ANP’s first female candidate from Punjab is breaking stereotypes

A candidate running from National Assembly constituency NA-155 Multan is different from the other contenders in many aspects.
Nosheen Khan Jatoi is Awami National Party’s first women candidate in Punjab, who is contesting on a general seat.
A lawyer by profession, Nosheen is also running her campaign in an interesting way.
She rides a motorcycle to interact with constituents in order to garner their support. The candidate is going door-to-door conveying her party’s message.
“Since I was a little kid, I would look at the conditions of the people around me and wonder what I can do for them,” Nosheen remarked while speaking to media.

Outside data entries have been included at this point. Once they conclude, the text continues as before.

(* ===== verification/ExecutorProps.v ===== *)
(** * Properties of transaction execution

    The ledger view of a state (nonce and balance of every address) and the
    total supply, how each step of [execute_transaction] changes them, and the
    specification of the whole. *)

From S2P Require Import Prelude Hex Uint UintFacts UintArith UintShift UintProps Hash.
From S2P Require Import Address Bincode Core State StateProps Vm Executor.
#[local] Open Scope Z_scope.

(** ** Ledger view and supply *)

Definition bal (m : gmap Address Account) (a : Address) : Z :=
  match m !! a with Some acc => u256_val (acc_balance acc) | None => 0 end.
Definition msum (m : gmap Address Account) : Z :=
  map_fold (fun _ acc t => u256_val (acc_balance acc) + t) 0 m.

Definition balance (s : StateDB) (a : Address) : Z := bal (accounts s) a.
Definition nonce (s : StateDB) (a : Address) : Z := acc_nonce (account_or_default a s).
Definition supply (s : StateDB) : Z := msum (accounts s).

Lemma msum_insert_fresh m a acc :
  m !! a = None -> msum (<[a := acc]> m) = u256_val (acc_balance acc) + msum m.
Proof. intros H. unfold msum. rewrite map_fold_insert_L; [done | | done]. intros. lia. Qed.

Lemma msum_delete m a : msum m = bal m a + msum (delete a m).
Proof.
  unfold bal. destruct (m !! a) as [acc|] eqn:E.
  - rewrite <- (insert_delete_id m a acc E) at 1. apply msum_insert_fresh, lookup_delete_eq.
  - by rewrite delete_id.
Qed.

Lemma msum_insert m a acc :
  msum (<[a := acc]> m) = msum m - bal m a + u256_val (acc_balance acc).
Proof.
  rewrite (msum_delete (<[a := acc]> m) a), (msum_delete m a). unfold bal.
  rewrite lookup_insert_eq, delete_insert_eq. lia.
Qed.

Lemma bal_nonneg m a : map_Forall (fun _ x => account_wf x) m -> 0 <= bal m a < M256.
Proof.
  intros H. unfold bal. destruct (m !! a) as [acc|] eqn:E; [| lia].
  destruct (H _ _ E) as [_ Hw]. by apply u256_val_bound.
Qed.

Lemma msum_nonneg m : map_Forall (fun _ x => account_wf x) m -> 0 <= msum m.
Proof.
  induction m as [|a acc m Hm IH] using map_ind; [done |].
  intros [[_ Hw] Hms]%map_Forall_insert; [| done]. rewrite msum_insert_fresh by done.
  pose proof (u256_val_bound _ Hw). specialize (IH Hms). lia.
Qed.

Lemma bal_le_msum m a : map_Forall (fun _ x => account_wf x) m -> bal m a <= msum m.
Proof.
  intros H. rewrite (msum_delete m a).
  pose proof (msum_nonneg (delete a m) (map_Forall_delete _ m a H)). lia.
Qed.

Section Props.
Context {BC : BincodeCrate} {SC : Sha3Crate} {WC : WasmiCrate}.

Lemma balance_le_supply s a : state_inv s -> 0 <= balance s a <= supply s.
Proof.
  intros [(H & _) _]. split; [by apply bal_nonneg | by apply bal_le_msum].
Qed.

Lemma balance_default s a : balance s a = u256_val (acc_balance (account_or_default a s)).
Proof.
  unfold balance, bal, account_or_default, StateDB.get_account. by destruct (accounts s !! a).
Qed.

Lemma account_or_default_wf s a : state_inv s -> account_wf (account_or_default a s).
Proof.
  intros [(H & _) _]. unfold account_or_default, StateDB.get_account.
  destruct (accounts s !! a) as [acc|] eqn:E; [by eapply H | apply account_new_wf].
Qed.

(** Two states with the same nonces, balances and supply. *)
Definition same_ledger (s s' : StateDB) : Prop :=
  (forall a, balance s' a = balance s a /\ nonce s' a = nonce s a) /\ supply s' = supply s.

Lemma same_ledger_refl s : same_ledger s s.
Proof. done. Qed.

Lemma vm_frame_ledger addr s s' : vm_frame addr s s' -> same_ledger s s'.
Proof.
  intros (_ & _ & Ha & Hv). cbv zeta beta in Hv. injection Hv as Hn Hb _.
  assert (forall a, balance s' a = balance s a /\ nonce s' a = nonce s a) as H.
  { intros a. rewrite !balance_default. unfold nonce, account_or_default, StateDB.get_account.
    destruct (decide (a = addr)) as [->|Hne]; [by rewrite Hn, Hb | by rewrite Ha]. }
  split; [done |]. unfold supply. rewrite (msum_delete _ addr), (msum_delete (accounts s) addr).
  replace (delete addr (accounts s')) with (delete addr (accounts s)).
  - f_equal. apply H.
  - apply map_eq. intros a. destruct (decide (a = addr)) as [->|Hne].
    + by rewrite !lookup_delete_eq.
    + by rewrite !lookup_delete_ne, Ha.
Qed.

Lemma set_account_ledger addr acc s :
  let s' := StateDB.set_account addr acc s in
  (forall a, balance s' a = if decide (addr = a) then u256_val (acc_balance acc) else balance s a) /\
  (forall a, nonce s' a = if decide (addr = a) then acc_nonce acc else nonce s a) /\
  supply s' = supply s - balance s addr + u256_val (acc_balance acc).
Proof.
  split_and!.
  - intros a. unfold balance, bal. simpl.
    destruct (decide (addr = a)) as [->|]; [by rewrite lookup_insert_eq | by rewrite lookup_insert_ne].
  - intros a. unfold nonce, account_or_default, StateDB.get_account. simpl.
    destruct (decide (addr = a)) as [->|]; [by rewrite lookup_insert_eq | by rewrite lookup_insert_ne].
  - unfold supply, balance. simpl. by rewrite msum_insert.
Qed.

(** [s'] is [s] with [v] more at [addr]. *)
Definition credited (addr : Address) (v : Z) (s s' : StateDB) : Prop :=
  (forall a, balance s' a = balance s a + (if decide (addr = a) then v else 0)) /\
  (forall a, nonce s' a = nonce s a) /\ supply s' = supply s + v.

Lemma set_credited addr acc b v s s' :
  accounts s' = accounts (StateDB.set_account addr acc s) ->
  acc_nonce acc = nonce s addr -> u256_val (acc_balance acc) = balance s addr + v ->
  b = balance s addr -> credited addr v s s'.
Proof.
  intros Hs Hn Hb ->. pose proof (set_account_ledger addr acc s) as (H1 & H2 & H3).
  assert (forall a, balance s' a = balance (StateDB.set_account addr acc s) a) as E1
    by (intros a; unfold balance; by rewrite Hs).
  assert (forall a, nonce s' a = nonce (StateDB.set_account addr acc s) a) as E2
    by (intros a; unfold nonce, account_or_default, StateDB.get_account; by rewrite Hs).
  split_and!.
  - intros a. rewrite E1, H1. destruct (decide (addr = a)) as [<-|]; lia.
  - intros a. rewrite E2, H2. by destruct (decide (addr = a)) as [<-|].
  - unfold supply in *. rewrite Hs, H3. lia.
Qed.

Lemma credit_spec addr v s :
  state_inv s -> u256_wf v -> supply s + u256_val v < M256 ->
  exists s', credit addr v s = (s', Ok tt) /\ state_inv s' /\ credited addr (u256_val v) s s'.
Proof.
  intros Hi Hv Hs. unfold credit, sbind, sget, slift, smodify.
  pose proof (account_or_default_wf s addr Hi) as Hw.
  pose proof (balance_le_supply s addr Hi) as Hle. rewrite balance_default in Hle.
  pose proof (checked_add_cases _ _ (proj2 Hw) Hv) as Hc.
  destruct (U256.checked_add _ _) as [b|]; [| lia]. destruct Hc as [Hbw Hb]. simpl.
  eexists. split_and!; [done | |].
  - apply set_account_inv; [| done]. split; [apply Hw | done].
  - eapply set_credited; [done | done | simpl; rewrite balance_default; lia | done].
Qed.

(** Where the value goes. *)
Definition destination (tx : Transaction) : Address :=
  match tx_to tx with
  | Some to => to
  | None => Address.create (tx_from tx) (tx_nonce tx)
  end.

In order to help people, she pursued a degree in law. However, she soon realised that she wasn’t being able to reach out to as many people as she wanted. Then, she opened a non-governmental organisation, Niharki Welfare Organisation, which offers vocational training, educates people about law, and operates dispensaries at different places.

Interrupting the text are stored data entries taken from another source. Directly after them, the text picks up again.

(** Admission does what it says on every path.  A refused transaction
    leaves the pool unchanged, with the first failing check as the error; an accepted
    one is exactly the sender's next nonce, becomes retrievable under its hash, and
    advances that sender's next nonce by one (saturating) and nobody else's. *)
Theorem add_transaction_spec tx o t p :
  match TransactionPool.add_transaction_at tx o t p with
  | (p', Err e) => p' = p /\
      e = (if tx_gas tx <? min_gas (config p)
           then TxPoolError.GasLimitTooLow (min_gas (config p)) (tx_gas tx)
           else if negb (is_ok (recover_sender tx)) then TxPoolError.InvalidSignature
           else if TransactionPool.contains p (tx_hash tx) then TxPoolError.AlreadyKnown
           else if (max_pending (config p) <=? TransactionPool.pending_count p)%nat
           then TxPoolError.PoolFull
           else if (max_per_sender (config p) <=? default O (per_sender p !! tx_from tx))%nat
           then TxPoolError.SenderLimitReached
           else if tx_nonce tx <? TransactionPool.expected_nonce p (tx_from tx)
           then TxPoolError.NonceTooLow (TransactionPool.expected_nonce p (tx_from tx)) (tx_nonce tx)
           else TxPoolError.NonceGap (TransactionPool.expected_nonce p (tx_from tx)) (tx_nonce tx))
  | (p', Ok h) =>
      h = tx_hash tx /\ tx_nonce tx = TransactionPool.expected_nonce p (tx_from tx) /\
      TransactionPool.get p' h = Some tx /\
      (forall h', h' ≠ h -> TransactionPool.get p' h' = TransactionPool.get p h') /\
      (forall a, TransactionPool.expected_nonce p' a =
         if decide (tx_from tx = a) then saturating_add64 (tx_nonce tx) 1
         else TransactionPool.expected_nonce p a)
  end.
Proof.
  pose proof (add_cases tx o t p) as H. destruct (TransactionPool.add_transaction_at tx o t p)
    as [p' [h|e]] eqn:E.
  - destruct H as (-> & _ & _ & _ & _ & _ & Hn & ->). split_and!; try done.
    + unfold TransactionPool.get. simpl. by rewrite lookup_insert_eq.
    + intros h' Hh. unfold TransactionPool.get. simpl. by rewrite lookup_insert_ne.
    + intros a. unfold TransactionPool.expected_nonce. simpl.
      destruct (decide (tx_from tx = a)) as [<-|]; [by rewrite lookup_insert_eq | by rewrite lookup_insert_ne].
  - subst p'. split; [done |]. unfold TransactionPool.add_transaction_at, TransactionPool.pending_count in *.
    destruct (tx_gas tx <? _); [by simplify_eq |]. destruct (recover_sender tx); [| by simplify_eq]. simpl.
    destruct (TransactionPool.contains p _); [by simplify_eq |].
    destruct (_ <=? size _)%nat; [by simplify_eq |]. destruct (_ <=? default _ _)%nat; [by simplify_eq |].
    destruct (tx_nonce tx <? _); [by simplify_eq |]. destruct (_ <? tx_nonce tx); by simplify_eq.
Qed.

Lemma step_nonce_mono p p' a :
  pool_inv p -> pool_step p p' ->
  TransactionPool.expected_nonce p a <= TransactionPool.expected_nonce p' a.
Proof.
  intros Hp. destruct 1 as [tx o t p Htn|h p|p]; [| | unfold TransactionPool.expected_nonce; simpl; lia].
  - pose proof (add_cases tx o t p) as H.
    destruct (TransactionPool.add_transaction_at tx o t p) as [p' [h|e]]; [| subst; simpl; lia].
    destruct H as (_ & _ & _ & _ & _ & _ & Hn & ->). unfold TransactionPool.expected_nonce in *. simpl.
    destruct (decide (tx_from tx = a)) as [<-|Ha].
    + rewrite lookup_insert_eq. simpl. unfold saturating_add64, u64_max, u64_ok in *. lia.
    + rewrite lookup_insert_ne by done. lia.
  - unfold TransactionPool.remove. destruct (pending p !! h); unfold TransactionPool.expected_nonce; simpl; lia.
Qed.

(** The pool's nonces never move back: once a transaction (with a nonce
    below the largest [u64]) has been admitted, it is refused ever after, whatever
    is added, removed or dropped in between, so a transaction that left the pool
    cannot return to it. *)
Theorem admitted_never_readmitted cfg tx o t p h p1 o2 t2 p2 :
  pool_reachable cfg p -> u64_ok (tx_nonce tx) -> tx_nonce tx < u64_max ->
  TransactionPool.add_transaction_at tx o t p = (p1, Ok h) ->
  rtc pool_step p1 p2 ->
  exists e, TransactionPool.add_transaction_at tx o2 t2 p2 = (p2, Err e).
Proof.
  intros [Hp _]%pool_reachable_inv Htn Hlt Hadd Hsteps.
  pose proof (add_cases tx o t p) as H. rewrite Hadd in H.
  destruct H as (_ & _ & _ & _ & _ & _ & Hn & Hp1).
  assert (pool_inv p1) as Hi1 by (pose proof (add_inv tx o t p Htn Hp) as Hi; by rewrite Hadd in Hi).
  assert (tx_nonce tx < TransactionPool.expected_nonce p1 (tx_from tx)) as Hnext.
  { rewrite Hp1. unfold TransactionPool.expected_nonce. simpl. rewrite lookup_insert_eq. simpl.
    unfold saturating_add64. lia. }
  clear Hp1 Hadd. induction Hsteps as [p2|p1 p1' p2 Hs Hsteps IH].
  - pose proof (add_cases tx o2 t2 p2) as H.
    destruct (TransactionPool.add_transaction_at tx o2 t2 p2) as [p' [h'|e]]; [| subst; eauto].
    destruct H as (_ & _ & _ & _ & _ & _ & Hn2 & _). lia.
  - apply IH; [by eapply step_inv |]. pose proof (step_nonce_mono p1 p1' (tx_from tx) Hi1 Hs). lia.
Qed.

(** The batch handed to block production is made of distinct pending
    transactions, as many as requested or all there are, whatever the iteration
    order of the map. *)
Theorem get_pending_spec {DL : DashMapLaws} cfg p max :
  pool_reachable cfg p ->
  let batch := TransactionPool.get_pending p max in
  length batch = Nat.min max (TransactionPool.pending_count p) /\
  NoDup (map tx_hash batch) /\
  Forall (fun tx => TransactionPool.get p (tx_hash tx) = Some tx) batch.
Proof.
  intros [[He _ _ _ _ _ _] _]%pool_reachable_inv. cbn zeta.
  unfold TransactionPool.get_pending, TransactionPool.get_pending_entries.
  pose proof (dash_iter_perm _ (pending p)) as Hperm. set (l := dash_iter _ _) in *.
  assert (Forall (fun '(h, e) => h = tx_hash (pt_tx e) /\ pending p !! h = Some e) (take max l)) as Hall.
  { apply Forall_take, Forall_forall. intros [h e] Hin. rewrite Hperm in Hin.
    apply elem_of_map_to_list in Hin. destruct (He h e Hin) as (_ & Hh & _). done. }
  split_and!.
  - rewrite !length_map, length_take, Hperm, length_map_to_list. done.
  - rewrite !map_map. replace (map _ (take max l)) with (map fst (take max l)).
    + assert (NoDup (map fst l)) as Hnd.
      { change (NoDup (l.*1)). rewrite Hperm. apply NoDup_fst_map_to_list. }
      rewrite <- (take_drop max l), map_app in Hnd. by apply NoDup_app in Hnd as [Hnd _].
    + clear -Hall. induction Hall as [|[h e] l' [-> _] _ IH]; [done |]. simpl. by rewrite IH.
  - rewrite map_map. apply Forall_map. eapply Forall_impl; [exact Hall |].
    intros [h e] [Hh He']. simpl. unfold TransactionPool.get. by rewrite <- Hh, He'.
Qed.
End Props.

(** ** Witnesses *)

Definition sample_key (b : byte) : SecretKey := mkSecretKey (Hash.from_bytes (replicate 32 b)).
Definition sample_signed (b : byte) (nonce : Z) : Transaction :=
  signed_transfer (sample_key b) (sample_address x09) nonce U256.ONE 21000.
Definition sample_pool : TransactionPool :=
  (TransactionPool.add_transaction_at (sample_signed x01 0) Remote 7
     (TransactionPool.with_config pool_config_tiny)).1.

Lemma sample_pool_reachable : pool_reachable pool_config_tiny sample_pool.
Proof. eapply pool_next; [apply pool_init |]. by apply step_add. Qed.

Lemma pool_invariant_witness :
  (0 < TransactionPool.pending_count sample_pool)%nat /\
  (TransactionPool.pending_count sample_pool <= max_pending pool_config_tiny)%nat.
Proof.
  split; [vm_compute; lia |].
  exact (proj1 (proj2 (proj2 (pool_invariant pool_config_tiny sample_pool sample_pool_reachable)))).
Defined.

Lemma admitted_never_readmitted_witness :
  exists e, TransactionPool.add_transaction_at (sample_signed x01 0) Local 9
    (TransactionPool.remove sample_pool (tx_hash (sample_signed x01 0))).1 =
    ((TransactionPool.remove sample_pool (tx_hash (sample_signed x01 0))).1, Err e).
Proof.
  apply (admitted_never_readmitted pool_config_tiny (sample_signed x01 0) Remote 7
    (TransactionPool.with_config pool_config_tiny) (tx_hash (sample_signed x01 0)) sample_pool);
    [apply pool_init | done | vm_compute; reflexivity | | apply rtc_once, step_remove].
  unfold sample_pool.
  assert (exists h, (TransactionPool.add_transaction_at (sample_signed x01 0) Remote 7
            (TransactionPool.with_config pool_config_tiny)).2 = Ok h) as [h Hh]
    by (eexists; vm_compute; reflexivity).
  pose proof (add_cases (sample_signed x01 0) Remote 7
    (TransactionPool.with_config pool_config_tiny)) as Hspec.
  destruct (TransactionPool.add_transaction_at _ _ _ _) as [p' r]. simpl in Hh. subst r.
  destruct Hspec as [-> _]. reflexivity.
Defined.

Lemma get_pending_spec_witness :
  length (TransactionPool.get_pending sample_pool 5) = 1%nat /\
  NoDup (map tx_hash (TransactionPool.get_pending sample_pool 5)).
Proof.
  split; [vm_compute; reflexivity |].
  exact (proj1 (proj2 (get_pending_spec pool_config_tiny sample_pool 5 sample_pool_reachable))).
Defined.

With time, Nosheen, who hails from Jatoi district of Muzaffargarh, realised that she can only achieve her goals was by becoming a parliament.
Stressing education
When asked about the biggest challenge facing Pakistan, the middle child among three sisters and four brothers pointed out that it was the dearth of education.
“I don’t want to focus on educating children but adults as well.”

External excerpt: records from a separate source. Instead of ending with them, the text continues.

(* ===== verification/Store.v ===== *)
(** * The block store: [crates/ivory-chain/src/store.rs] and [error.rs]

    [BlockStore] indexes blocks by hash, keeps the canonical hash of every
    height, the canonical head, per-block state snapshots and an index of the
    canonical transactions.  Each field sits behind its own lock; an operation
    is modelled as one atomic step on the record.  The parent walks run with
    [S (size by_hash)] steps of fuel; [StoreProps.parent_walk_complete] shows
    that this is enough in every store the operations can build. *)

From S2P Require Import Prelude Hex Uint UintFacts Hash Address Bincode Core Trie State.
From S2P Require Import Crypto Vm Executor Consensus.
#[local] Open Scope Z_scope.

Module ChainError.
Inductive t : Type :=
| Block (e : BlockError)
| Consensus (e : ConsensusError.t)
| UnknownParent
| DuplicateBlock
| InvalidBlockNumber (expected got : Z)
| InvalidGenesis
| Execution (e : ExecutionError.t)
| InvalidStateRoot
| UnknownParentState.
#[global] Instance eq_dec : EqDecision t.
Proof. solve_decision. Defined.
End ChainError.

(** [index] is a [usize]. *)
Record TxLocation : Type := mkTxLocation {
  tl_block_hash : H256;
  tl_block_number : Z;
  tl_index : nat }.

Record InsertOutcome : Type := mkInsertOutcome {
  io_hash : H256;
  io_old_head : option H256;
  io_new_head : H256;
  io_ancestor : H256;
  io_head_changed : bool }.

Record BlockStore : Type := mkBlockStore {
  by_hash : gmap H256 Block;
  by_number : gmap Z H256;
  bs_head : option H256;
  snapshots : gmap H256 StateDB;
  tx_index : gmap H256 TxLocation;
  consensus : PoAConfig }.

Module BlockStore.

(** The loop of [chain_from] and [rebuild_canonical]: from [h] to its parents,
    up to a block of height 0 or an unknown hash. *)
Fixpoint parent_walk {A} (f : H256 -> Block -> A) (m : gmap H256 Block) (fuel : nat) (h : H256) :
    list A :=
  match fuel with
  | O => []
  | S fuel =>
      match m !! h with
      | None => []
      | Some b =>
          f h b :: (if number (header b) =? 0 then []
                    else parent_walk f m fuel (parent_hash (header b)))
      end
  end.
Definition walk_fuel (m : gmap H256 Block) : nat := S (size m).

Section Store.
Context {BC : BincodeCrate} {SC : Sha3Crate} {EC : Ed25519Crate}.

Definition new (c : PoAConfig) : BlockStore := mkBlockStore ∅ ∅ None ∅ ∅ c.

Definition set_by_hash (m : gmap H256 Block) (s : BlockStore) : BlockStore :=
  mkBlockStore m (by_number s) (bs_head s) (snapshots s) (tx_index s) (consensus s).
Definition set_snapshots (m : gmap H256 StateDB) (s : BlockStore) : BlockStore :=
  mkBlockStore (by_hash s) (by_number s) (bs_head s) m (tx_index s) (consensus s).
Definition set_tx_index (m : gmap H256 TxLocation) (s : BlockStore) : BlockStore :=
  mkBlockStore (by_hash s) (by_number s) (bs_head s) (snapshots s) m (consensus s).

Definition get_block (s : BlockStore) (h : H256) : option Block := by_hash s !! h.
Definition head_block (s : BlockStore) : option Block := bs_head s ≫= get_block s.
Definition get_block_by_number (s : BlockStore) (n : Z) : option Block :=
  by_number s !! n ≫= get_block s.
Definition get_transaction (s : BlockStore) (h : H256) : option (Transaction * TxLocation) :=
  loc ← tx_index s !! h;
  block ← get_block s (tl_block_hash loc);
  tx ← transactions block !! tl_index loc;
  Some (tx, loc).

Definition state_at (s : BlockStore) (h : H256) : option StateDB := StateDB.fork <$> snapshots s !! h.
Definition record_state (h : H256) (state : StateDB) (s : BlockStore) : BlockStore :=
  set_snapshots (<[h := StateDB.fork state]> (snapshots s)) s.

Definition drop_body (b : Block) : Block := mkBlock (header b) [] [].
Definition drop_bodies_below (keep_from : Z) (archive : bool) (s : BlockStore) : BlockStore :=
  if archive then s
  else set_by_hash ((fun b => if number (header b) <? keep_from then drop_body b else b) <$> by_hash s) s.

(** Genesis-to-tip hashes. *)
Definition chain_from (s : BlockStore) (tip : H256) : list H256 :=
  rev (parent_walk (fun h _ => h) (by_hash s) (walk_fuel (by_hash s)) tip).

(** [retain(|h, _| keep.contains(h))] *)
Definition retain (keep : gset H256) (s : BlockStore) : BlockStore :=
  set_snapshots (filter (fun '(h, _) => h ∈ keep) (snapshots s)) s.

Definition prune_snapshots (s : BlockStore) : BlockStore :=
  match bs_head s with
  | None => s
  | Some head => retain (list_to_set (chain_from s head)) s
  end.

Definition prune_snapshots_keep (keep : Z) (s : BlockStore) : BlockStore :=
  let s := prune_snapshots s in
  match head_block s with
  | None => s
  | Some head =>
      let cutoff := saturating_sub64 (number (header head)) (saturating_sub64 keep 1) in
      let s := drop_bodies_below cutoff false s in
      let keep_hashes :=
        List.filter (fun h => match get_block s h with
                              | Some b => cutoff <=? number (header b)
                              | None => false end)
                    (chain_from s (block_hash head)) in
      retain (list_to_set keep_hashes) s
  end.

(** [chain_from(b).into_iter().rev().find(|h| sa.contains(h))] *)
Definition common_ancestor (s : BlockStore) (a b : H256) : option H256 :=
  let sa : gset H256 := list_to_set (chain_from s a) in
  List.find (fun h => bool_decide (h ∈ sa)) (rev (chain_from s b)).

(** One block's entries, [enumerate]d from [index]. *)
Fixpoint index_txs (hash : H256) (n : Z) (index : nat) (txs : list Transaction)
    (idx : gmap H256 TxLocation) : gmap H256 TxLocation :=
  match txs with
  | [] => idx
  | tx :: txs =>
      index_txs hash n (S index) txs (<[tx_hash tx := mkTxLocation hash n index]> idx)
  end.
Definition index_height (s : BlockStore) (idx : gmap H256 TxLocation) (n : Z) : gmap H256 TxLocation :=
  match get_block_by_number s n with
  | None => idx
  | Some block => index_txs (block_hash block) n 0 (transactions block) idx
  end.
Definition rebuild_tx_index (s : BlockStore) : BlockStore :=
  match head_block s with
  | None => set_tx_index ∅ s
  | Some head => set_tx_index (foldl (index_height s) ∅ (seqZ 0 (number (header head) + 1))) s
  end.

Definition rebuild_canonical (tip : H256) (s : BlockStore) : BlockStore :=
  let path := parent_walk (fun h b => (number (header b), h)) (by_hash s) (walk_fuel (by_hash s)) tip in
  mkBlockStore (by_hash s) (foldl (fun m '(n, h) => <[n := h]> m) ∅ path) (bs_head s)
    (snapshots s) (tx_index s) (consensus s).

(** [hash < head_hash] *)
Definition hash_ltb (a b : H256) : bool := bool_decide (Hash.cmp a b = Lt).
Definition takes_head (s : BlockStore) (hash : H256) (num : Z) : bool :=
  match bs_head s with
  | None => true
  | Some head_hash =>
      let head_num := default 0 ((fun b => number (header b)) <$> by_hash s !! head_hash) in
      (head_num <? num) || ((num =? head_num) && hash_ltb hash head_hash)
  end.
Definition maybe_update_canonical (hash : H256) (num : Z) (s : BlockStore) : BlockStore :=
  if negb (takes_head s hash num) then s
  else rebuild_canonical hash
         (mkBlockStore (by_hash s) (by_number s) (Some hash) (snapshots s) (tx_index s) (consensus s)).

(** The [expect] on the head cannot fail: [maybe_update_canonical] leaves a
    head in every store ([head_after_insert]). *)
Definition insert_validated (block : Block) : smonad BlockStore ChainError.t InsertOutcome := fun s =>
  let hash := block_hash block in
  if decide (is_Some (by_hash s !! hash)) then (s, Err ChainError.DuplicateBlock)
  else
    let num := number (header block) in
    let old_head := bs_head s in
    let s := maybe_update_canonical hash num (set_by_hash (<[hash := block]> (by_hash s)) s) in
    let new_head := default hash (bs_head s) in
    let head_changed := negb (bool_decide (old_head = Some new_head)) in
    let ancestor :=
      match old_head with
      | None => hash
      | Some old => if negb head_changed then old
                    else default hash (common_ancestor s old new_head)
      end in
    let s := if head_changed then rebuild_tx_index s else s in
    (s, Ok (mkInsertOutcome hash old_head new_head ancestor head_changed)).

Definition check_consensus (h : BlockHeader) (parent : option BlockHeader) :
    smonad BlockStore ChainError.t unit := fun s =>
  (s, map_err ChainError.Consensus (validate_header (ConsensusEngine := poa_engine (consensus s)) h parent)).

Definition insert_genesis (block : Block) : smonad BlockStore ChainError.t InsertOutcome :=
  let h := header block in
  sguard ((number h =? 0) && bool_decide (parent_hash h = H256.ZERO)) ChainError.InvalidGenesis ;;;
  check_consensus h None ;;;
  slift (map_err ChainError.Block (validate block)) ;;;
  insert_validated block.

(** The checks [insert_block] and [insert_header] share. *)
Definition check_parent (h : BlockHeader) : smonad BlockStore ChainError.t unit :=
  parent <-! sget (fun s => get_block s (parent_hash h)) ;;
  parent <-! slift (ok_or parent ChainError.UnknownParent) ;;
  let expected := saturating_add64 (number (header parent)) 1 in
  sguard (number h =? expected) (ChainError.InvalidBlockNumber expected (number h)) ;;;
  check_consensus h (Some (header parent)).

Definition insert_block (block : Block) : smonad BlockStore ChainError.t InsertOutcome :=
  if number (header block) =? 0 then insert_genesis block
  else
    check_parent (header block) ;;;
    slift (map_err ChainError.Block (validate block)) ;;;
    insert_validated block.

Definition insert_header (h : BlockHeader) : smonad BlockStore ChainError.t InsertOutcome :=
  sguard (negb (number h =? 0)) ChainError.InvalidGenesis ;;;
  check_parent h ;;;
  insert_validated (mkBlock h [] []).
End Store.
End BlockStore.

People must be educated to be socially aware and know the difference between good and bad, she said, adding “it is of crucial importance for women to know about their rights”
Whether she wins or loses, Nosheen knows that her journey is far from over. Despite degrees in law and English language, she is currently completing her MPhil in English Literature from the University of Central Punjab.
Empowering women
Questioned how tough was it to lead an election campaign, the ANP hopeful said that being a woman in Pakistan was tough in itself during her appearance on media.
She further remarked that women seek female lawyers to represent them so that they could easily share their issues with them. “Only a woman can understand another woman’s problem and deal with it in a better way.”
“Apart from that, I thought of contesting the election because I thought that there [in legal profession] I have already been working, but I have so far been unable to do what I want to,” the ANP candidate said.
“This is why I stood in the election, availed ANP’s ticket and thankfully I am running for the seat from their panel.”